Below is a listing. Quote from it, exactly, the lines from the one containing "intros Hc Hd. destruct" down to the one containing "split; cbn [with_H", both ends included, and nothing else.
----
Lemma sha1_update_spec M c ptr data :
  absorbed M c -> low ptr (lenZ data) ->
  exists c', sha1_update ctx r1 r2 r3 c ptr data (lenZ data) = Ret c' /\ absorbed (M ++ data) c'.
Proof.
  intros Hc Hd. destruct (sha1_fill_spec M c ptr data false Hc Hd) as [(c1 & p1 & d1 & E & (Hp1 & _ & Hd1) & HF & _)|[? _]]; [|done].
  unfold sha1_update, __sha1_update. rewrite E. cbn [mbind outcome_bind negb andb].
  destruct HF as (M1 & H1 & Heq & Hor & Hle). rewrite Heq. pose proof (lenZ_nonneg d1).
  destruct (Z.eqb_spec (lenZ d1 mod 64) 0) as [E0|E0]; cbn [negb mbind outcome_bind].
  - unfold KIMD. rewrite (loop_low _ _ _ _ _ d1) by (lia || apply aslice_full).
    eexists. split; [done|]. cbn [ctx_mbl ctx_type ctx_H ctx_buf ctx_buflen]. by apply KIMD_absorbed.
  - destruct Hor as [Hz| ->]; [|done].
    rewrite (wrap_small 8 (lenZ d1 mod 64)), (wrap_small 64 (_ - _)) by divlia.
    set (t := lenZ d1 mod 64) in *. assert (0 <= t < 64) as Ht by (unfold t; divlia).
    assert (0 <= lenZ d1 - t) as Htl by (unfold t; divlia).
    destruct (aslice_is_Some d1 (lenZ d1 - t) t) as [src Hsrc]; [lia..|].
    destruct (aslice_is_Some d1 0 (lenZ d1 - t)) as [d Hdd]; [lia..|].
    pose proof (aslice_lenZ _ _ _ _ Hsrc) as Hsl. pose proof (aslice_lenZ _ _ _ _ Hdd) as Hdl.
    destruct H1 as [Hty Hlen (B & T & -> & HB & HT & HT64 & HH & Hm & Hbuf)].
    destruct (ablit_is_Some (ctx_buf c1) 0 src) as [buf Hb]; [lia..|].
    rewrite Hsrc. cbn [defined mbind outcome_bind]. rewrite Hb. cbn [defined mbind outcome_bind].
    unfold KIMD. rewrite (loop_low _ _ _ _ _ d) by (lia || done).
    eexists. split; [done|].
    assert (T = []) as -> by (destruct T; [done|]; unfold lenZ in HT; simpl in HT; lia).
    assert (d1 = d ++ src) as ->.
    { pose proof (aslice_join d1 0 (lenZ d1 - t) t d src Hdd Hsrc) as Hj.
      replace (lenZ d1 - t + t) with (lenZ d1) in Hj by lia. rewrite aslice_full in Hj. by injection Hj. }
    assert (lenZ d mod 64 = 0) as Hd64 by (rewrite Hdl; unfold t; divlia).
    rewrite app_nil_r. pose proof (ablit_lenZ _ _ _ _ Hb).
    split; cbn [with_H ctx_mbl ctx_type ctx_H ctx_buf ctx_buflen]; [done|lia|].
    exists (B ++ d), src. split_and!; [by rewrite <- app_assoc|rewrite lenZ_app; divlia|done|lia| | |].
    + rewrite HH. symmetry. by apply kimd_app.
    + rewrite Hm, <- Hdl, lenZ_app. unfold wrap. rewrite Z.shiftl_mul_pow2, Z.add_mod_idemp_l by lia.
      f_equal. lia.
    + by apply (aslice_ablit (ctx_buf c1)).
Qed.

(** the digest of a whole message *)
Definition sha1_of (M : list Z) : list Z := klmd sha1_H (u64 (8 * lenZ M)) M.

Lemma sha1_finalize_spec M c ptr data :
  absorbed M c -> low ptr (lenZ data) ->
  exists c', sha1_finalize ctx r1 r2 r3 c ptr data (lenZ data) = Ret c' /\ ctx_H c' = sha1_of (M ++ data).
Proof.
  intros Hc Hd. unfold sha1_finalize, __sha1_update.
  destruct (sha1_fill_spec M c ptr data true Hc Hd) as [(c1 & p1 & d1 & E & (Hp1 & Hp1' & Hd1) & HF & H0)|(_ & c1 & len & E & Hlen & HB)];
    rewrite E; cbn [mbind outcome_bind negb andb ctx_mbl ctx_type ctx_H ctx_buf ctx_buflen].
  - destruct HF as (M1 & H1 & Heq & _ & Hle). unfold KLMD. rewrite (loop_low _ _ _ _ _ d1) by (lia || apply aslice_full).
    eexists. split; [done|]. cbn [with_H ctx_H ctx_mbl]. unfold sha1_of. rewrite Heq.
    destruct H1 as [Hty Hlen (B & T & -> & HB & HT & HT64 & HH & Hm & Hbuf)].
    assert (T = []) as -> by (destruct T; [done|]; unfold lenZ in HT; simpl in HT; rewrite (H0 eq_refl) in HT; lia).
    rewrite !app_nil_r, klmd_app, HH by done. f_equal.
    rewrite Hm, lenZ_app. unfold wrap. rewrite Z.shiftl_mul_pow2, Z.add_mod_idemp_l by lia. f_equal. lia.
  - destruct HB as (B & T & Heq & HB & HT & Hs & HH & Hm). unfold KLMD, buf_addr. unfold low in Hctx.
    rewrite (loop_low _ _ _ _ _ T) by (lia || done).
    eexists. split; [done|]. cbn [with_H ctx_H ctx_mbl]. unfold sha1_of.
    rewrite Heq, klmd_app, HH by done. f_equal.
    rewrite Hm, lenZ_app. unfold wrap. rewrite Z.shiftl_mul_pow2, Z.add_mod_idemp_l by lia. f_equal. lia.
Qed.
----
* _TASK RESPONSE_:
  intros Hc Hd. destruct (sha1_fill_spec M c ptr data false Hc Hd) as [(c1 & p1 & d1 & E & (Hp1 & _ & Hd1) & HF & _)|[? _]]; [|done].
  unfold sha1_update, __sha1_update. rewrite E. cbn [mbind outcome_bind negb andb].
  destruct HF as (M1 & H1 & Heq & Hor & Hle). rewrite Heq. pose proof (lenZ_nonneg d1).
  destruct (Z.eqb_spec (lenZ d1 mod 64) 0) as [E0|E0]; cbn [negb mbind outcome_bind].
  - unfold KIMD. rewrite (loop_low _ _ _ _ _ d1) by (lia || apply aslice_full).
    eexists. split; [done|]. cbn [ctx_mbl ctx_type ctx_H ctx_buf ctx_buflen]. by apply KIMD_absorbed.
  - destruct Hor as [Hz| ->]; [|done].
    rewrite (wrap_small 8 (lenZ d1 mod 64)), (wrap_small 64 (_ - _)) by divlia.
    set (t := lenZ d1 mod 64) in *. assert (0 <= t < 64) as Ht by (unfold t; divlia).
    assert (0 <= lenZ d1 - t) as Htl by (unfold t; divlia).
    destruct (aslice_is_Some d1 (lenZ d1 - t) t) as [src Hsrc]; [lia..|].
    destruct (aslice_is_Some d1 0 (lenZ d1 - t)) as [d Hdd]; [lia..|].
    pose proof (aslice_lenZ _ _ _ _ Hsrc) as Hsl. pose proof (aslice_lenZ _ _ _ _ Hdd) as Hdl.
    destruct H1 as [Hty Hlen (B & T & -> & HB & HT & HT64 & HH & Hm & Hbuf)].
    destruct (ablit_is_Some (ctx_buf c1) 0 src) as [buf Hb]; [lia..|].
    rewrite Hsrc. cbn [defined mbind outcome_bind]. rewrite Hb. cbn [defined mbind outcome_bind].
    unfold KIMD. rewrite (loop_low _ _ _ _ _ d) by (lia || done).
    eexists. split; [done|].
    assert (T = []) as -> by (destruct T; [done|]; unfold lenZ in HT; simpl in HT; lia).
    assert (d1 = d ++ src) as ->.
    { pose proof (aslice_join d1 0 (lenZ d1 - t) t d src Hdd Hsrc) as Hj.
      replace (lenZ d1 - t + t) with (lenZ d1) in Hj by lia. rewrite aslice_full in Hj. by injection Hj. }
    assert (lenZ d mod 64 = 0) as Hd64 by (rewrite Hdl; unfold t; divlia).
    rewrite app_nil_r. pose proof (ablit_lenZ _ _ _ _ Hb).
    split; cbn [with_H ctx_mbl ctx_type ctx_H ctx_buf ctx_buflen]; [done|lia|].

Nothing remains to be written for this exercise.